- _DATA SHOWN_
(* ===== verification/Client.v ===== *)
(** * [user/client/client.cpp]: the command-line client

    One definition per function of the file.  The loops that wait for the
    user's input have fuel for their iterations. *)

From S2P Require Import Prelude Prog CStr Userland.

Definition DAEMON_IP_LOCAL : bytes := lit "127.0.0.1".

(** The colours of the terminal the program prints. *)
Definition white : bytes := esc "[1;37m".
Definition blue : bytes := esc "[1;34m".
Definition yellow : bytes := LF :: esc "[1;33m".
Definition reset : bytes := esc "[0m".

Definition get_password : uprog bytes :=
  oldt ← call TcGetAttr;
  let newt := Z.ldiff oldt ECHO in
  _ ← call (TcSetAttr newt);
  password ← call (GetLine []);
  _ ← call (TcSetAttr oldt);
  _ ← say_text [LF];
  mret password.

(** [while (true)] of [auth_user]: until the daemon answers OK, or an error. *)
Fixpoint auth_user (fuel : nat) (sock : Z) : uprog Z :=
  match fuel with
  | O => utrap UOutOfFuel
  | S fuel' =>
      _ ← say_text white;
      _ ← say_text (lit "Username: ");
      username ← call (GetLine []);
      _ ← say_text (lit "Password: ");
      _ ← say_text reset;
      password ← get_password;
      let msg := lit "AUTH " ++ username ++ lit " " ++ password in
      r ← call (USend sock msg);
      if decide (r < 0) then
        _ ← say_text (lit "failed to send auth");
        mret (-1)
      else
        n ← call (URead sock (128 - 1));
        match n with
        | None | Some [] =>
            _ ← say_text (lit "auth response failed" ++ [LF]);
            mret (-1)
        | Some data =>
            let resp := upto_nul (write_at 0 data (zeros 128)) in
            match find_sub (lit "OK") resp with
            | Some _ =>
                _ ← say_text [LF];
                _ ← say_text (lit "Authentication success" ++ [LF]);
                mret 0
            | None =>
                _ ← say_text (lit "Authentication failed" ++ [LF]);
                auth_user fuel' sock
            end
        end
  end.

Definition send_command (sock : Z) (command : bytes) : uprog unit :=
  _ ← call (USend sock command);
  n ← call (URead sock (1024 - 1));
  match n with
  | Some [] => say_text (lit "Server closed connection" ++ [LF])
  | Some data =>
      let buffer := write_at (length data) [NUL] (write_at 0 data (zeros 1024)) in
      _ ← say_text [LF];
      _ ← say_text white;
      _ ← say_text (upto_nul buffer);
      say_text reset
  | None => say_text (lit "read failed")
  end.

Definition print_menu : uprog unit :=
  _ ← say_text blue;
  _ ← say_text (LF :: lit "==== KV STORE MENU ====" ++ [LF]);
  _ ← say_text reset;
  _ ← say_text white;
  _ ← say_text (lit "1) Insert" ++ [LF]);
  _ ← say_text (lit "2) Update" ++ [LF]);
  _ ← say_text (lit "3) Get" ++ [LF]);
  _ ← say_text (lit "4) Delete" ++ [LF]);
  _ ← say_text (lit "5) Snapshot" ++ [LF]);
  _ ← say_text (lit "6) Exit" ++ [LF]);
  _ ← say_text reset;
  _ ← say_text yellow;
  _ ← say_text (lit "Choose: ");
  say_text reset.

Definition ask (prompt : bytes) : uprog bytes :=
  _ ← say_text prompt;
  call (GetLine []).

(** One round of the menu; the result is [running]. *)
Definition menu_round (sock : Z) : uprog bool :=
  _ ← print_menu;
  choice ← call (GetLine []);
  if bool_decide (choice = lit "6") || bool_decide (choice = lit "exit") then mret false
  else if decide (choice = lit "1") then
    key ← ask (lit "Key: ");
    value ← ask (lit "Value: ");
    _ ← send_command sock (lit "KV_INSERT " ++ key ++ lit " " ++ value);
    mret true
  else if decide (choice = lit "2") then
    key ← ask (lit "Key: ");
    value ← ask (lit "Value: ");
    _ ← send_command sock (lit "KV_UPDATE " ++ key ++ lit " " ++ value);
    mret true
  else if decide (choice = lit "3") then
    key ← ask (lit "Key: ");
    _ ← send_command sock (lit "KV_GET " ++ key);
    mret true
  else if decide (choice = lit "4") then
    key ← ask (lit "Key: ");
    _ ← send_command sock (lit "KV_DELETE " ++ key);
    mret true
  else if decide (choice = lit "5") then
    _ ← send_command sock (lit "KV_SNAPSHOT");
    mret true
  else
    _ ← say_text [LF];
    _ ← say_text white;
    _ ← say_text (lit "Invalid choice" ++ [LF]);
    _ ← say_text reset;
    mret true.

Fixpoint cli_menu (fuel : nat) (sock : Z) : uprog unit :=
  match fuel with
  | O => utrap UOutOfFuel
  | S fuel' =>
      running ← menu_round sock;
      if running : bool then cli_menu fuel' sock else mret tt
  end.

(** [argv] holds the arguments after the program's name. *)
Definition main (fuel : nat) (name : bytes) (argv : list bytes) : uprog Z :=
  match argv with
  | _ :: _ :: _ =>
      _ ← say_text (lit "Usage: " ++ name ++ lit " [ip]" ++ [LF]);
      _ ← say_text (lit "If no IP is provided, localhost (127.0.0.1) is used." ++ [LF]);
      mret 1
  | _ =>
      let daemon_ip := match argv with ip :: _ => ip | [] => DAEMON_IP_LOCAL end in
      sock ← call USocket;
      if decide (sock < 0) then
        _ ← say_text (lit "failed to create socket" ++ [LF]);
        mret 1
      else
      r ← call (InetPton daemon_ip);
      if decide (r ≠ 1) then
        _ ← say_text (lit "Invalid IPv4 address: " ++ daemon_ip ++ [LF]);
        mret 1
      else
      r ← call (Connect sock);
      if decide (r < 0) then
        _ ← say_text (lit "could not connect to server" ++ [LF]);
        mret 1
      else
        r ← auth_user fuel sock;
        _ ← (if decide (r = 0) then cli_menu fuel sock else mret tt);
        mret 0
  end.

- _WHAT IS NEEDED_
When you write the entries out again, keep every word and mark exactly as it is.

- _WRITTEN RESPONSE_
(* ===== verification/Client.v ===== *)
(** * [user/client/client.cpp]: the command-line client

    One definition per function of the file.  The loops that wait for the
    user's input have fuel for their iterations. *)

From S2P Require Import Prelude Prog CStr Userland.

Definition DAEMON_IP_LOCAL : bytes := lit "127.0.0.1".

(** The colours of the terminal the program prints. *)
Definition white : bytes := esc "[1;37m".
Definition blue : bytes := esc "[1;34m".
Definition yellow : bytes := LF :: esc "[1;33m".
Definition reset : bytes := esc "[0m".

Definition get_password : uprog bytes :=
  oldt ← call TcGetAttr;
  let newt := Z.ldiff oldt ECHO in
  _ ← call (TcSetAttr newt);
  password ← call (GetLine []);
  _ ← call (TcSetAttr oldt);
  _ ← say_text [LF];
  mret password.

(** [while (true)] of [auth_user]: until the daemon answers OK, or an error. *)
Fixpoint auth_user (fuel : nat) (sock : Z) : uprog Z :=
  match fuel with
  | O => utrap UOutOfFuel
  | S fuel' =>
      _ ← say_text white;
      _ ← say_text (lit "Username: ");
      username ← call (GetLine []);
      _ ← say_text (lit "Password: ");
      _ ← say_text reset;
      password ← get_password;
      let msg := lit "AUTH " ++ username ++ lit " " ++ password in
      r ← call (USend sock msg);
      if decide (r < 0) then
        _ ← say_text (lit "failed to send auth");
        mret (-1)
      else
        n ← call (URead sock (128 - 1));
        match n with
        | None | Some [] =>
            _ ← say_text (lit "auth response failed" ++ [LF]);
            mret (-1)
        | Some data =>
            let resp := upto_nul (write_at 0 data (zeros 128)) in
            match find_sub (lit "OK") resp with
            | Some _ =>
                _ ← say_text [LF];
                _ ← say_text (lit "Authentication success" ++ [LF]);
                mret 0
            | None =>
                _ ← say_text (lit "Authentication failed" ++ [LF]);
                auth_user fuel' sock
            end
        end
  end.

Definition send_command (sock : Z) (command : bytes) : uprog unit :=
  _ ← call (USend sock command);
  n ← call (URead sock (1024 - 1));
  match n with
  | Some [] => say_text (lit "Server closed connection" ++ [LF])
  | Some data =>
      let buffer := write_at (length data) [NUL] (write_at 0 data (zeros 1024)) in
      _ ← say_text [LF];
      _ ← say_text white;
      _ ← say_text (upto_nul buffer);
      say_text reset
  | None => say_text (lit "read failed")
  end.

Definition print_menu : uprog unit :=
  _ ← say_text blue;
  _ ← say_text (LF :: lit "==== KV STORE MENU ====" ++ [LF]);
  _ ← say_text reset;
  _ ← say_text white;
  _ ← say_text (lit "1) Insert" ++ [LF]);
  _ ← say_text (lit "2) Update" ++ [LF]);
  _ ← say_text (lit "3) Get" ++ [LF]);
  _ ← say_text (lit "4) Delete" ++ [LF]);
  _ ← say_text (lit "5) Snapshot" ++ [LF]);
  _ ← say_text (lit "6) Exit" ++ [LF]);
  _ ← say_text reset;
  _ ← say_text yellow;
  _ ← say_text (lit "Choose: ");
  say_text reset.

Definition ask (prompt : bytes) : uprog bytes :=
  _ ← say_text prompt;
  call (GetLine []).

(** One round of the menu; the result is [running]. *)
Definition menu_round (sock : Z) : uprog bool :=
  _ ← print_menu;
  choice ← call (GetLine []);
  if bool_decide (choice = lit "6") || bool_decide (choice = lit "exit") then mret false
  else if decide (choice = lit "1") then
    key ← ask (lit "Key: ");
    value ← ask (lit "Value: ");
    _ ← send_command sock (lit "KV_INSERT " ++ key ++ lit " " ++ value);
    mret true
  else if decide (choice = lit "2") then
    key ← ask (lit "Key: ");
    value ← ask (lit "Value: ");
    _ ← send_command sock (lit "KV_UPDATE " ++ key ++ lit " " ++ value);
    mret true
  else if decide (choice = lit "3") then
    key ← ask (lit "Key: ");
    _ ← send_command sock (lit "KV_GET " ++ key);
    mret true
  else if decide (choice = lit "4") then
    key ← ask (lit "Key: ");
    _ ← send_command sock (lit "KV_DELETE " ++ key);
    mret true
  else if decide (choice = lit "5") then
    _ ← send_command sock (lit "KV_SNAPSHOT");
    mret true
  else
    _ ← say_text [LF];
    _ ← say_text white;
    _ ← say_text (lit "Invalid choice" ++ [LF]);
    _ ← say_text reset;
    mret true.

Fixpoint cli_menu (fuel : nat) (sock : Z) : uprog unit :=
  match fuel with
  | O => utrap UOutOfFuel
  | S fuel' =>
      running ← menu_round sock;
      if running : bool then cli_menu fuel' sock else mret tt
  end.

(** [argv] holds the arguments after the program's name. *)
Definition main (fuel : nat) (name : bytes) (argv : list bytes) : uprog Z :=
  match argv with
  | _ :: _ :: _ =>
      _ ← say_text (lit "Usage: " ++ name ++ lit " [ip]" ++ [LF]);
      _ ← say_text (lit "If no IP is provided, localhost (127.0.0.1) is used." ++ [LF]);
      mret 1
  | _ =>
      let daemon_ip := match argv with ip :: _ => ip | [] => DAEMON_IP_LOCAL end in
      sock ← call USocket;
      if decide (sock < 0) then
        _ ← say_text (lit "failed to create socket" ++ [LF]);
        mret 1
      else
      r ← call (InetPton daemon_ip);
      if decide (r ≠ 1) then
        _ ← say_text (lit "Invalid IPv4 address: " ++ daemon_ip ++ [LF]);
        mret 1
      else
      r ← call (Connect sock);
      if decide (r < 0) then
        _ ← say_text (lit "could not connect to server" ++ [LF]);
        mret 1
      else
        r ← auth_user fuel sock;
        _ ← (if decide (r = 0) then cli_menu fuel sock else mret tt);
        mret 0
  end.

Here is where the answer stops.